Segment Start: AVAILABLE DATA

Lemma readi_loop_run i c me p ip x nb dst n fuel : forall s tot off acc,
  env s i c me p -> cache s (pid p) [] -> roomy s -> k_icache s !! ip = Some x -> file_ok s x nb -> place_ok dst n ->
  0 <= tot <= n -> 0 <= off -> off + (n - tot) <= nb * BSIZE -> (Z.to_nat (turns off (n - tot)) < fuel)%nat ->
  let l := file_byte s x <$> seqZ off (n - tot) in
  exists s', readi_loop fuel ip dst tot off n acc s = Ret (acc ++ l) s' /\ quiet s s' (pid p) (landed dst (k_mem s) tot l).
Proof.
  induction fuel as [|fuel IH]; intros s tot off acc He Hc Hr Hx Hf Hd Ht Ho Hend Hfuel; [lia|]. cbn zeta. cbn [readi_loop].
  destruct (tot <? n) eqn:E; cbn [negb].
  2:{ replace (n - tot) with 0 by lia. exists s. rewrite app_nil_r. split; [done|].
      replace (landed dst (k_mem s) tot _) with (k_mem s) by (by destruct dst). by apply quiet_refl. }
  destruct (turns_step off (n - tot) Ho ltac:(lia)) as (Hm & Hts & Hsame). set (m := Z.min _ _) in *.
  assert (Hmb : off mod BSIZE + m <= BSIZE) by (unfold m; lia).
  assert (Hbn : 0 <= off / BSIZE < nb) by (change BSIZE with 512 in *; Z.div_mod_to_equations; lia).
  destruct (bmap_run s i c me p ip x nb (off / BSIZE) He Hc Hr Hx Hf Hbn) as (s1 & E1 & Q1). krun E1.
  pose proof (quiet_icache _ _ _ _ Q1) as I1. pose proof (qt_env _ _ _ _ Q1 _ _ _ _ He) as He1.
  pose proof (quiet_file_ok _ _ _ _ _ _ Q1 Hf) as Hf1. rewrite <- I1 in Hx. krun (get_inode_run s1 ip x Hx).
  rewrite (fo_dev _ _ _ Hf). rewrite <- (quiet_blk _ _ _ _ x (off / BSIZE) Q1).
  destruct (peek_run s1 i c me p (blk s1 x (off / BSIZE)) He1 (qt_cache _ _ _ _ Q1) (quiet_roomy _ _ _ _ Q1 Hr) (proj2 (fo_blk _ _ _ Hf1 _ Hbn)))
    as (k & y & s2 & E2 & Hy & Hdata & I2 & M2 & Hrel). krun E2. krun (get_buf_run k y s2 Hy). fold m. rewrite Hdata.
  rewrite (block_piece s1 (pid p) x off m (qt_cache _ _ _ _ Q1)) by lia.
  krun (put_run dst n tot (file_byte s1 x <$> seqZ off m) s2 Hd ltac:(lia)).
  destruct (Hrel (landed dst (k_mem s2) tot (file_byte s1 x <$> seqZ off m))) as (s3 & E3 & Q3). krun E3.
  pose proof (quiet_trans _ _ _ _ _ _ Q1 Q3) as Q13. rewrite (quiet_icache _ _ _ _ Q1), <- (quiet_icache _ _ _ _ Q13) in Hx.
  destruct (IH s3 (tot + m) (off + m) (acc ++ (file_byte s1 x <$> seqZ off m))) as (s' & E4 & Q4).
  - exact (qt_env _ _ _ _ Q13 _ _ _ _ He).
  - apply Q13.
  - exact (quiet_roomy _ _ _ _ Q13 Hr).
  - done.
  - exact (quiet_file_ok _ _ _ _ _ _ Q13 Hf).
  - done.
  - lia.
  - lia.
  - lia.
  - replace (n - (tot + m)) with (n - tot - m) by lia. pose proof (turns_pos (off + m) (n - tot - m)). lia.
  - exists s'. rewrite E4. pose proof (quiet_trans _ _ _ _ _ _ Q13 Q4) as Q. revert Q.
    rewrite (quiet_mem _ _ _ _ Q3), M2, (quiet_mem _ _ _ _ Q1), (quiet_bytes _ _ _ _ _ _ Q13), (quiet_bytes _ _ _ _ _ _ Q1).
    replace (n - (tot + m)) with (n - tot - m) by lia.
    assert (El : file_byte s x <$> seqZ off (n - tot) = (file_byte s x <$> seqZ off m) ++ (file_byte s x <$> seqZ (off + m) (n - tot - m)))
      by (rewrite <- fmap_app, <- seqZ_app by lia; do 2 f_equal; lia).
    rewrite El, <- app_assoc, landed_app.
    rewrite length_fmap, length_seqZ. replace (tot + Z.of_nat (Z.to_nat m)) with (tot + m) by lia. done.
Qed.
Lemma kept_taken s s1 s2 n hd st bl b : kept s s1 n hd -> taken s1 s2 n hd st bl b -> taken s s2 n hd st bl b.
Proof.
  intros H [T1 T2 T3 T4 T5 T6 T7 T8]. destruct (kept_sb _ _ _ _ H) as (E & _). rewrite E in *. pose proof (kp_frame _ _ _ _ H) as (pt & bs & lru & Es).
  split; [done|done| |by rewrite T4, Es|by rewrite T5, Es|intros; apply T6; by apply H| |].
  - intros b'. rewrite T3. by rewrite !(kp_view _ _ _ _ H).
  - eapply tx_frame_trans; [apply quiet_tx_frame, H|done].
  - intros j Hj. rewrite T8 by done. by apply H.
Qed.

(** The bit that the loop tests. *)
Lemma scan_bit s st y b bi :
  bitmap_ok s st -> b mod BPB = 0 -> 0 <= b -> 0 <= bi < Z.min BPB (sb_size (k_sb s) - b) -> b_data y = view s (BBLOCK b (k_sb s)) ->
  (b + bi) mod BPB = bi /\ BBLOCK (b + bi) (k_sb s) = BBLOCK b (k_sb s) /\
  (Z.land (byte_at (b_data y) (bi / 8)) (Z.shiftl 1 (bi mod 8)) =? 0) = negb (in_use s (b + bi)).
Proof.
  intros Hm Hb H0 Hbi Hy. assert (E1 : (b + bi) mod BPB = bi) by (change BPB with 4096 in *; Z.div_mod_to_equations; lia).
  assert (E2 : BBLOCK (b + bi) (k_sb s) = BBLOCK b (k_sb s)).
  { unfold BBLOCK. do 2 f_equal. change BPB with 4096 in *. Z.div_mod_to_equations; lia. }
  split; [done|]. split; [done|]. rewrite land_bit by (apply Z.mod_pos_bound; lia). unfold in_use. by rewrite E1, E2, Hy.
Qed.

(** All blocks of the chunk are in use. *)
Lemma balloc_scan_none s s1 n hd st k y b :
  bitmap_ok s st -> b mod BPB = 0 -> 0 <= b -> peeked s s1 n hd (BBLOCK b (k_sb s)) k y ->
  (forall bi, 0 <= bi < Z.min BPB (sb_size (k_sb s) - b) -> in_use s (b + bi) = true) ->
  balloc_scan 1 b k (k_sb s) s1 = Ret None s1.
Proof.
  intros Hm Hb H0 Hp Hu. unfold balloc_scan. apply kfor_all. intros bi Hbi%elem_of_seqZ. krun (get_buf_run k y s1 (pk_buf _ _ _ _ _ _ _ Hp)).
  destruct (scan_bit s st y b bi Hm Hb H0 ltac:(lia) (pk_data _ _ _ _ _ _ _ Hp)) as (_ & _ & ->). by rewrite Hu by lia.
Qed.

Lemma store_then {A} k f (rest : KM A) s s' :
  store_block k f s = Ret tt s' -> (set_data k f ;;; log_write k ;;; brelse k ;;; rest) s = rest s'.
Proof.
  intros H. unfold store_block in H. apply kbind_ret_inv in H as ([] & s1 & E1 & H). apply kbind_ret_inv in H as ([] & s2 & E2 & E3).
  krun E1. krun E2. by krun E3.
Qed.

(** The room that [balloc] needs in the log and in the cache. *)
Definition alloc_room (hd : list nat) (bl : list Z) : Prop := Z.of_nat (length bl) + 2 < LOGSIZE /\ Z.of_nat (length hd) + Z.of_nat (length bl) + 1 < LOGSIZE.
Lemma entry_extended s s' n st bl bl' ip x nb b rest :
  cache s n [] -> bitmap_ok s st -> k_icache s !! ip = Some x -> file_inv s x nb st -> ind_of x <> 0 -> nb < MAXFILE -> free_list s = b :: rest ->
  entered s s' n st bl (ind_of x) (4 * (nb - NDIRECT)) b bl' -> extended s s' n ip x x nb (nb + 1) st /\ blk s' x nb = b.
Proof.
  intros Hc Hm Hx Hi Hnz Hmax Hf Hen. pose proof (fi_ind _ _ _ _ Hi Hnz) as ([O1 O2 O3 O4 O5 O6 O7] & Hnb & Hne & Hz).
  destruct (entered_free _ _ _ _ _ _ _ _ _ _ Hm Hc Hf O6 Hen) as (Hf' & Hm' & E1 & E2 & E3 & E4). destruct Hen as [N1 N2 N3 N4 N5 [N6 N7] N8 N9].
  assert (Hb : b ∈ free_list s) by (rewrite Hf; apply list_elem_of_here). destruct (bm_free _ _ Hm b Hb) as (B1 & B2 & B3).
  pose proof (bm_size _ _ Hm). pose proof (bm_int _ _ Hm). pose proof Hb as [Hr _]%elem_free. destruct (bblock s st b Hm Hr) as [_ Mb].
  pose proof (view_length s n [] (ind_of x) Hc) as Hvl. change MAXFILE with 140 in *. change NDIRECT with 12 in *.
  assert (Hblk : forall a, 0 <= a < 140 -> blk s' x a = if decide (a = nb) then b else blk s x a).
  { intros a Ha. unfold blk. change NDIRECT with 12. destruct (a <? 12) eqn:Ea; [by rewrite decide_False by lia|].
    change (addr_of x 12) with (ind_of x). rewrite N5. case_decide as Ed.
    - subst a. rewrite get32_put32_eq, u32_id by lia. done.
    - rewrite get32_put32_ne by lia. done. }
  assert (Hnew : blk s' x nb = b) by (rewrite Hblk, decide_True by (pose proof (fi_nb _ _ _ _ Hi); lia); done). split; [|done].
  assert (Hx' : exists l, x = x <| i_addrs := l |>) by (exists (i_addrs x); by destruct x). pose proof (fi_nb _ _ _ _ Hi) as Hnb0. 
  split; try done.
  - apply (file_inv_add s s' x x nb st b rest); try done.
    + apply Hi.
    + intros a Ha. by rewrite Hblk, decide_False by lia.
    + intros a Ha. change NDIRECT with 12 in *. lia.
    + intros _ a Ha. change MAXFILE with 140 in Ha. rewrite Hblk, decide_False by lia. apply Hz. lia.
  - by rewrite E3, list_insert_id.
  - intros a Ha. by rewrite Hblk, decide_False by lia.
  - by left.
  - intros a Ha. replace a with nb by lia. rewrite Hnew. rewrite N4, decide_True; [done|done|]. by intros ->.
  - intros a Ha. replace a with nb by lia. by rewrite Hnew.
  - intros a H1 H2 H3. rewrite N4 by done. rewrite !decide_False; [done| |]; by intros ->.
  - exists [b]. rewrite Hf, Hf'. split; [done|]. unfold weight. cbn. lia.
Qed.

(** The blocks that a file of [nb] blocks needs to get [nb'] of them. *)
Definition demand (x : inode) (nb nb' : Z) : Z := Z.max 0 (nb' - nb) + (if (ind_of x =? 0) && (NDIRECT <? nb') then 1 else 0).

Lemma extended_ind s s' n ip x x' nb nb' st : extended s s' n ip x x' nb nb' st -> ind_of x <> 0 -> ind_of x' = ind_of x.
Proof. intros X Hn. destruct (ex_ind _ _ _ _ _ _ _ _ _ X) as [?|[? _]]; [done|congruence]. Qed.

(** An indirect block of the file, behind the last one. *)
Lemma bmap_indirect s i c me p st base D bl ip x nb :
  env s i c me p -> cache s (pid p) [] -> logging s st bl -> one_map s -> log_within s x base D bl -> Z.of_nat (length base + length D) + 5 < LOGSIZE ->
  bitmap_ok s st -> k_icache s !! ip = Some x -> file_inv s x nb st -> NDIRECT <= nb < MAXFILE -> demand x nb (nb + 1) <= Z.of_nat (length (free_list s)) ->
  exists s' x' bl', bmap ip nb s = Ret (blk s' x' nb) s' /\ extended s s' (pid p) ip x x' nb (nb + 1) st /\
    logging s' st bl' /\ log_within s x' base (blk s' x' nb :: D) bl'.
Proof.
  intros He Hc Hlog Hone Hw Hroom Hm Hx Hi Hnb Hdem. pose proof (within_length _ _ _ _ _ _ Hlog Hone Hw) as Hlen.
  assert (Hdem' : 1 + (if ind_of x =? 0 then 1 else 0) <= Z.of_nat (length (free_list s))).
  { unfold demand in Hdem. replace (NDIRECT <? nb + 1) with true in Hdem by lia. rewrite andb_true_r in Hdem. lia. }
  destruct (bmap_ind s i c me p st bl ip x nb He Hc Hlog) as (s1 & x1 & bl1 & E1 & X1 & Hnz & L1 & W1); [case_decide; lia|done|done|done|lia| |].
  { intros E0 E. rewrite E0, E in Hdem'. change (length []) with 0%nat in Hdem'. change (0 =? 0) with true in Hdem'. lia. }
  assert (W1' : log_within s x1 base ([] ++ D) bl1) by (by apply (within_add s s x x1 base D bl); [|apply (extended_ind _ _ _ _ _ _ _ _ _ X1)|..]). cbn [app] in W1'.
  destruct (ex_free _ _ _ _ _ _ _ _ _ X1) as (u & Hu1 & Hu2). destruct (ex_sb _ _ _ _ _ _ _ _ _ X1) as [Es _].
  assert (Hf : exists b rest, free_list s1 = b :: rest).
  { rewrite Hu1, length_app in Hdem'. unfold weight in Hu2. apply Z.eqb_neq in Hnz. rewrite Hnz in Hu2.
    destruct (free_list s1) as [|b rest]; [cbn [length] in Hdem'; destruct (ind_of x =? 0); lia|by exists b, rest]. }
  destruct Hf as (b & rest & Hf). pose proof (ex_inv _ _ _ _ _ _ _ _ _ X1) as Hi1. pose proof (ex_map _ _ _ _ _ _ _ _ _ X1) as Hm1.
  assert (Hx1 : k_icache s1 !! ip = Some x1).
  { rewrite (ex_icache _ _ _ _ _ _ _ _ _ X1), list_lookup_insert_eq; [done|]. by eapply lookup_lt_Some. }
  assert (Hw1 : log_within s1 x1 base D bl1) by (intros a Ha; unfold is_map; rewrite Es; exact (W1' a Ha)).
  pose proof (within_length _ _ _ _ _ _ L1 ltac:(unfold one_map; by rewrite Es) Hw1) as Hlen1. rewrite decide_False in Hlen1 by done.
  destruct (bmap_entry_run s1 i c me p st bl1 x1 nb (4 * (nb - NDIRECT)) b rest (ex_env _ _ _ _ _ _ _ _ _ X1 _ _ _ _ He) (ex_cache _ _ _ _ _ _ _ _ _ X1) L1 ltac:(lia) Hm1 Hi1 Hnz Hf)
    as (s2 & bl2 & E2 & N2).
  { destruct (fi_ind _ _ _ _ Hi1 Hnz) as (_ & _ & _ & Hz). specialize (Hz nb ltac:(lia)). unfold blk in Hz. by replace (nb <? NDIRECT) with false in Hz by lia. }
  destruct (entry_extended s1 s2 (pid p) st bl1 bl2 ip x1 nb b rest (ex_cache _ _ _ _ _ _ _ _ _ X1) Hm1 Hx1 Hi1 Hnz ltac:(lia) Hf N2) as [X2 Hb].
  exists s2, x1, bl2. rewrite Hb. split; [|split; [|split; [apply N2|]]].
  - unfold bmap. krun (get_inode_run s ip x Hx). replace (nb <? NDIRECT) with false by lia.
    replace (nb - NDIRECT <? NINDIRECT) with true by (change MAXFILE with 140 in *; change NINDIRECT with 128; change NDIRECT with 12 in *; lia).
    rewrite (fi_dev _ _ _ _ Hi). apply kbind_ret_inv in E1 as (a & s' & A1 & A2). krun A1. krun A2. exact E2.
  - apply (extended_trans s s1 s2 (pid p) ip x x1 x1 nb nb (nb + 1)); [change NDIRECT with 12 in *; lia|lia|done|done].
  - intros a Ha. destruct (en_within _ _ _ _ _ _ _ _ _ N2 a Ha) as [H|[H|[->| ->]]].
    + destruct (W1' a H) as [?|[?|[?|?]]]; [by left|by right; left|by right; right; left|]. right. right. right. by apply list_elem_of_further.
    + right. left. unfold is_map in *. by rewrite Es in H.
    + right. right. right. apply list_elem_of_here.
    + by right; right; left.
Qed.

Segment End: AVAILABLE DATA

BRIEF:
Go to the line with "intros H. unfold" in the entries above and repeat every line from there through the line with "intros Hc Hm", exactly and with no other text.

EXPECTED ANSWER:
  intros H. unfold store_block in H. apply kbind_ret_inv in H as ([] & s1 & E1 & H). apply kbind_ret_inv in H as ([] & s2 & E2 & E3).
  krun E1. krun E2. by krun E3.
Qed.

(** The room that [balloc] needs in the log and in the cache. *)
Definition alloc_room (hd : list nat) (bl : list Z) : Prop := Z.of_nat (length bl) + 2 < LOGSIZE /\ Z.of_nat (length hd) + Z.of_nat (length bl) + 1 < LOGSIZE.
Lemma entry_extended s s' n st bl bl' ip x nb b rest :
  cache s n [] -> bitmap_ok s st -> k_icache s !! ip = Some x -> file_inv s x nb st -> ind_of x <> 0 -> nb < MAXFILE -> free_list s = b :: rest ->
  entered s s' n st bl (ind_of x) (4 * (nb - NDIRECT)) b bl' -> extended s s' n ip x x nb (nb + 1) st /\ blk s' x nb = b.
Proof.
  intros Hc Hm Hx Hi Hnz Hmax Hf Hen. pose proof (fi_ind _ _ _ _ Hi Hnz) as ([O1 O2 O3 O4 O5 O6 O7] & Hnb & Hne & Hz).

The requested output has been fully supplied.